(Extracted data entries)
__________
(* ===== verification/ExpressionRuntime.v ===== *)
(** * Billing expressions: the runtime

    Models [web/src/features/usage-logs/lib/billing-expression/runtime.ts]: the
    GJSON-path subset [readRequestPath], the [fmt.Sprint] rendering
    [billingString], the time zone resolution [timeInBillingZone], the
    [BillingRuntime] evaluator with its mutable fields as a threaded state, and
    the two entry points.  The formatter of [Intl.DateTimeFormat] depends on the
    browser's time zone data and is a parameter.

    The evaluator is proved to implement a stateless semantics ([value_of]) on
    every tree within its depth bound, to preserve the static types of the
    checker, and to report a billing result that agrees with that semantics. *)

From stdpp Require Import sorting.
From S2P Require Import Prelude JsString JsNumber JsValue JsDate.
From S2P Require Import ExpressionTypes ExpressionParser ExpressionCompiler.

(** [{ value: unknown; integer?: boolean }]; an absent flag reads as false. *)
Record RuntimeValue := { value : jsval; integer : bool }.

Definition plain (v : jsval) : RuntimeValue := {| value := v; integer := false |}.

(** ** [readRequestPath] *)

Fixpoint path_parts (path s part : jsstr) : outcome ExpressionDiagnostic (list jsstr) :=
  match s with
  | [] => Ret [part]
  | char :: s' =>
      if (char =? ch "\")%N then
        match s' with
        | [] => Throw (Diagnostic c_unsupported path None)
        | next :: s'' => path_parts path s'' (part ++ [next])
        end
      else if (char =? ch ".")%N then
        let? parts := path_parts path s' [] in Ret (part :: parts)
      else if includes_unit char (js "*?[]()|@!") then
        Throw (Diagnostic c_unsupported path None)
      else path_parts path s' (part ++ [char])
  end.

(** [value[index]] of an array: [undefined] beyond the end. *)
Definition array_get (items : list jsval) (index : N) : jsval :=
  default JUndefined (items !! N.to_nat index).

(** The loop over [parts]; an early [return null] is [JNull]. *)
Fixpoint read_parts (path : jsstr) (value : jsval) (parts : list jsstr)
    : outcome ExpressionDiagnostic jsval :=
  match parts with
  | [] => Ret (if is_nullish value then JNull else value)
  | key :: parts' =>
      match value with
      | JArr items =>
          if (key === js "#") && (length parts' =? 0)%nat then
            Ret (JNum (num_of_Z (Z.of_nat (length items))))
          else if key === js "#" then Throw (Diagnostic c_unsupported path None)
          else if negb (all_digits key) then Ret JNull
          else
            let index := parse_dec key in
            read_parts path
              (if Z.of_N index <=? MAX_SAFE_INTEGER then array_get items index else JUndefined)
              parts'
      | JObj _ =>
          match own value key with
          | Some value' => read_parts path value' parts'
          | None => Ret JNull
          end
      | _ => Ret JNull
      end
  end.

Definition readRequestPath (body : jsval) (rawPath : jsstr) : outcome ExpressionDiagnostic jsval :=
  let path := trim rawPath in
  if negb (nonempty path) then Ret JNull
  else
    let? parts := path_parts path path [] in
    read_parts path body parts.

(** ** [billingString] *)

(** Run the results in order; the first thrown one wins. *)
Fixpoint sequence {E A} (os : list (outcome E A)) : outcome E (list A) :=
  match os with
  | [] => Ret []
  | o :: os' => let? a := o in let? xs := sequence os' in Ret (a :: xs)
  end.

(** [entries.sort(([a], [b]) => (a < b ? -1 : Number(a > b)))] *)
Fixpoint insert_entry {A} (kv : jsstr * A) (sorted : list (jsstr * A)) : list (jsstr * A) :=
  match sorted with
  | [] => [kv]
  | kv' :: sorted' =>
      if str_ltb kv'.1 kv.1 then kv' :: insert_entry kv sorted' else kv :: sorted
  end.
Definition sort_entries {A} (fields : list (jsstr * A)) : list (jsstr * A) :=
  fold_right insert_entry [] fields.

(** The [e+dd] / [e-dd] suffix of [fmt.Sprint] outside the decimal range. *)
Definition billing_number (n : num) : outcome ExpressionDiagnostic jsstr :=
  if negb (is_finite n) then Throw (Diagnostic c_number (js "request number") None)
  else
    match n with
    | S754_zero true => Ret (js "-0")
    | _ =>
        let '(mantissa, exponent) := exponential_parts n in
        if (6 <=? exponent) || (exponent <? -4) then
          Ret (mantissa ++ js "e" ++ (if exponent <? 0 then js "-" else js "+")
                ++ pad_start 2 (ch "0") (string_of_Z (Z.abs exponent)))
        else Ret (string_of_num n)
    end.
Lemma isTimeValueInRange_spec fn text : isTimeValueInRange fn text = true -> value_in_range fn text.
Proof.
  unfold isTimeValueInRange, value_in_range. destruct (is_numeric_literal text); [|done]. cbn [negb].
  destruct (is_integer _) eqn:Hi; [|done]. cbn [negb].
  destruct (assoc TIME_FUNC_RANGES fn) as [[lo hi]|]; [|done].
  rewrite andb_true_iff. intros [? ?]. eauto 10.
Qed.

Lemma time_mode_spec op : time_mode op ∈ [MATCH_EQ; MATCH_GTE; MATCH_LT].
Proof.
  unfold time_mode. rewrite !assoc_cons.
  destruct (_ === _); [cbn [default]; set_solver|]. destruct (_ === _); [cbn [default]; set_solver|].
  destruct (_ === _); cbn [default]; set_solver.
Qed.

Lemma tryParseTimeCondition_ok expr c : tryParseTimeCondition expr = Some c -> time_condition_ok c.
Proof.
  unfold tryParseTimeCondition. destruct (match_time_range expr) as [m|].
  - destruct (_ || _) eqn:Hr; [done|]. rewrite orb_false_iff, !negb_false_iff in Hr.
    destruct Hr as [Ha Hb]. intros [= <-]. left.
    split_and!; [done|by apply isTimeValueInRange_spec..].
  - destruct (full_match time_scalar expr) as [m|]; [|done].
    destruct (isTimeValueInRange _ _) eqn:Hr; [|done]. intros [= <-]. right.
    split; [apply time_mode_spec|by apply isTimeValueInRange_spec].
Qed.

Lemma tryParseTimeRangePair_ok lower upper c :
  tryParseTimeRangePair lower upper = Some c -> time_condition_ok c.
Proof.
  unfold tryParseTimeRangePair.
  destruct (tryParseTimeCondition lower) as [[fa za ma va ra sa|]|] eqn:Ha; try done.
  destruct (tryParseTimeCondition upper) as [[fb zb mb vb rb sb|]|] eqn:Hb; try done.
  destruct (str_eqb_spec fa fb) as [<-|]; [|done].
  destruct (str_eqb_spec za zb) as [<-|]; [|done]. cbn [negb orb].
  destruct (str_eqb_spec ma MATCH_GTE) as [->|]; [|done].
  destruct (str_eqb_spec mb MATCH_LT) as [->|]; [|done]. intros [= <-]. left.
  apply tryParseTimeCondition_ok in Ha as [[Hm _]|[_ Ha]]; [discriminate Hm|].
  apply tryParseTimeCondition_ok in Hb as [[Hm _]|[_ Hb]]; [discriminate Hm|]. done.
Qed.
__________
→ **What is required**
The answer should reproduce all of the data without any alteration.

→ **Your response**
(* ===== verification/ExpressionRuntime.v ===== *)
(** * Billing expressions: the runtime

    Models [web/src/features/usage-logs/lib/billing-expression/runtime.ts]: the
    GJSON-path subset [readRequestPath], the [fmt.Sprint] rendering
    [billingString], the time zone resolution [timeInBillingZone], the
    [BillingRuntime] evaluator with its mutable fields as a threaded state, and
    the two entry points.  The formatter of [Intl.DateTimeFormat] depends on the
    browser's time zone data and is a parameter.

    The evaluator is proved to implement a stateless semantics ([value_of]) on
    every tree within its depth bound, to preserve the static types of the
    checker, and to report a billing result that agrees with that semantics. *)

From stdpp Require Import sorting.
From S2P Require Import Prelude JsString JsNumber JsValue JsDate.
From S2P Require Import ExpressionTypes ExpressionParser ExpressionCompiler.

(** [{ value: unknown; integer?: boolean }]; an absent flag reads as false. *)
Record RuntimeValue := { value : jsval; integer : bool }.

Definition plain (v : jsval) : RuntimeValue := {| value := v; integer := false |}.

(** ** [readRequestPath] *)

Fixpoint path_parts (path s part : jsstr) : outcome ExpressionDiagnostic (list jsstr) :=
  match s with
  | [] => Ret [part]
  | char :: s' =>
      if (char =? ch "\")%N then
        match s' with
        | [] => Throw (Diagnostic c_unsupported path None)
        | next :: s'' => path_parts path s'' (part ++ [next])
        end
      else if (char =? ch ".")%N then
        let? parts := path_parts path s' [] in Ret (part :: parts)
      else if includes_unit char (js "*?[]()|@!") then
        Throw (Diagnostic c_unsupported path None)
      else path_parts path s' (part ++ [char])
  end.

(** [value[index]] of an array: [undefined] beyond the end. *)
Definition array_get (items : list jsval) (index : N) : jsval :=
  default JUndefined (items !! N.to_nat index).

(** The loop over [parts]; an early [return null] is [JNull]. *)
Fixpoint read_parts (path : jsstr) (value : jsval) (parts : list jsstr)
    : outcome ExpressionDiagnostic jsval :=
  match parts with
  | [] => Ret (if is_nullish value then JNull else value)
  | key :: parts' =>
      match value with
      | JArr items =>
          if (key === js "#") && (length parts' =? 0)%nat then
            Ret (JNum (num_of_Z (Z.of_nat (length items))))
          else if key === js "#" then Throw (Diagnostic c_unsupported path None)
          else if negb (all_digits key) then Ret JNull
          else
            let index := parse_dec key in
            read_parts path
              (if Z.of_N index <=? MAX_SAFE_INTEGER then array_get items index else JUndefined)
              parts'
      | JObj _ =>
          match own value key with
          | Some value' => read_parts path value' parts'
          | None => Ret JNull
          end
      | _ => Ret JNull
      end
  end.

Definition readRequestPath (body : jsval) (rawPath : jsstr) : outcome ExpressionDiagnostic jsval :=
  let path := trim rawPath in
  if negb (nonempty path) then Ret JNull
  else
    let? parts := path_parts path path [] in
    read_parts path body parts.

(** ** [billingString] *)

(** Run the results in order; the first thrown one wins. *)
Fixpoint sequence {E A} (os : list (outcome E A)) : outcome E (list A) :=
  match os with
  | [] => Ret []
  | o :: os' => let? a := o in let? xs := sequence os' in Ret (a :: xs)
  end.

(** [entries.sort(([a], [b]) => (a < b ? -1 : Number(a > b)))] *)
Fixpoint insert_entry {A} (kv : jsstr * A) (sorted : list (jsstr * A)) : list (jsstr * A) :=
  match sorted with
  | [] => [kv]
  | kv' :: sorted' =>
      if str_ltb kv'.1 kv.1 then kv' :: insert_entry kv sorted' else kv :: sorted
  end.
Definition sort_entries {A} (fields : list (jsstr * A)) : list (jsstr * A) :=
  fold_right insert_entry [] fields.

(** The [e+dd] / [e-dd] suffix of [fmt.Sprint] outside the decimal range. *)
Definition billing_number (n : num) : outcome ExpressionDiagnostic jsstr :=
  if negb (is_finite n) then Throw (Diagnostic c_number (js "request number") None)
  else
    match n with
    | S754_zero true => Ret (js "-0")
    | _ =>
        let '(mantissa, exponent) := exponential_parts n in
        if (6 <=? exponent) || (exponent <? -4) then
          Ret (mantissa ++ js "e" ++ (if exponent <? 0 then js "-" else js "+")
                ++ pad_start 2 (ch "0") (string_of_Z (Z.abs exponent)))
        else Ret (string_of_num n)
    end.
Lemma isTimeValueInRange_spec fn text : isTimeValueInRange fn text = true -> value_in_range fn text.
Proof.
  unfold isTimeValueInRange, value_in_range. destruct (is_numeric_literal text); [|done]. cbn [negb].
  destruct (is_integer _) eqn:Hi; [|done]. cbn [negb].
  destruct (assoc TIME_FUNC_RANGES fn) as [[lo hi]|]; [|done].
  rewrite andb_true_iff. intros [? ?]. eauto 10.
Qed.

Lemma time_mode_spec op : time_mode op ∈ [MATCH_EQ; MATCH_GTE; MATCH_LT].
Proof.
  unfold time_mode. rewrite !assoc_cons.
  destruct (_ === _); [cbn [default]; set_solver|]. destruct (_ === _); [cbn [default]; set_solver|].
  destruct (_ === _); cbn [default]; set_solver.
Qed.

Lemma tryParseTimeCondition_ok expr c : tryParseTimeCondition expr = Some c -> time_condition_ok c.
Proof.
  unfold tryParseTimeCondition. destruct (match_time_range expr) as [m|].
  - destruct (_ || _) eqn:Hr; [done|]. rewrite orb_false_iff, !negb_false_iff in Hr.
    destruct Hr as [Ha Hb]. intros [= <-]. left.
    split_and!; [done|by apply isTimeValueInRange_spec..].
  - destruct (full_match time_scalar expr) as [m|]; [|done].
    destruct (isTimeValueInRange _ _) eqn:Hr; [|done]. intros [= <-]. right.
    split; [apply time_mode_spec|by apply isTimeValueInRange_spec].
Qed.

Lemma tryParseTimeRangePair_ok lower upper c :
  tryParseTimeRangePair lower upper = Some c -> time_condition_ok c.
Proof.
  unfold tryParseTimeRangePair.
  destruct (tryParseTimeCondition lower) as [[fa za ma va ra sa|]|] eqn:Ha; try done.
  destruct (tryParseTimeCondition upper) as [[fb zb mb vb rb sb|]|] eqn:Hb; try done.
  destruct (str_eqb_spec fa fb) as [<-|]; [|done].
  destruct (str_eqb_spec za zb) as [<-|]; [|done]. cbn [negb orb].
  destruct (str_eqb_spec ma MATCH_GTE) as [->|]; [|done].
  destruct (str_eqb_spec mb MATCH_LT) as [->|]; [|done]. intros [= <-]. left.
  apply tryParseTimeCondition_ok in Ha as [[Hm _]|[_ Ha]]; [discriminate Hm|].
  apply tryParseTimeCondition_ok in Hb as [[Hm _]|[_ Hb]]; [discriminate Hm|]. done.
Qed.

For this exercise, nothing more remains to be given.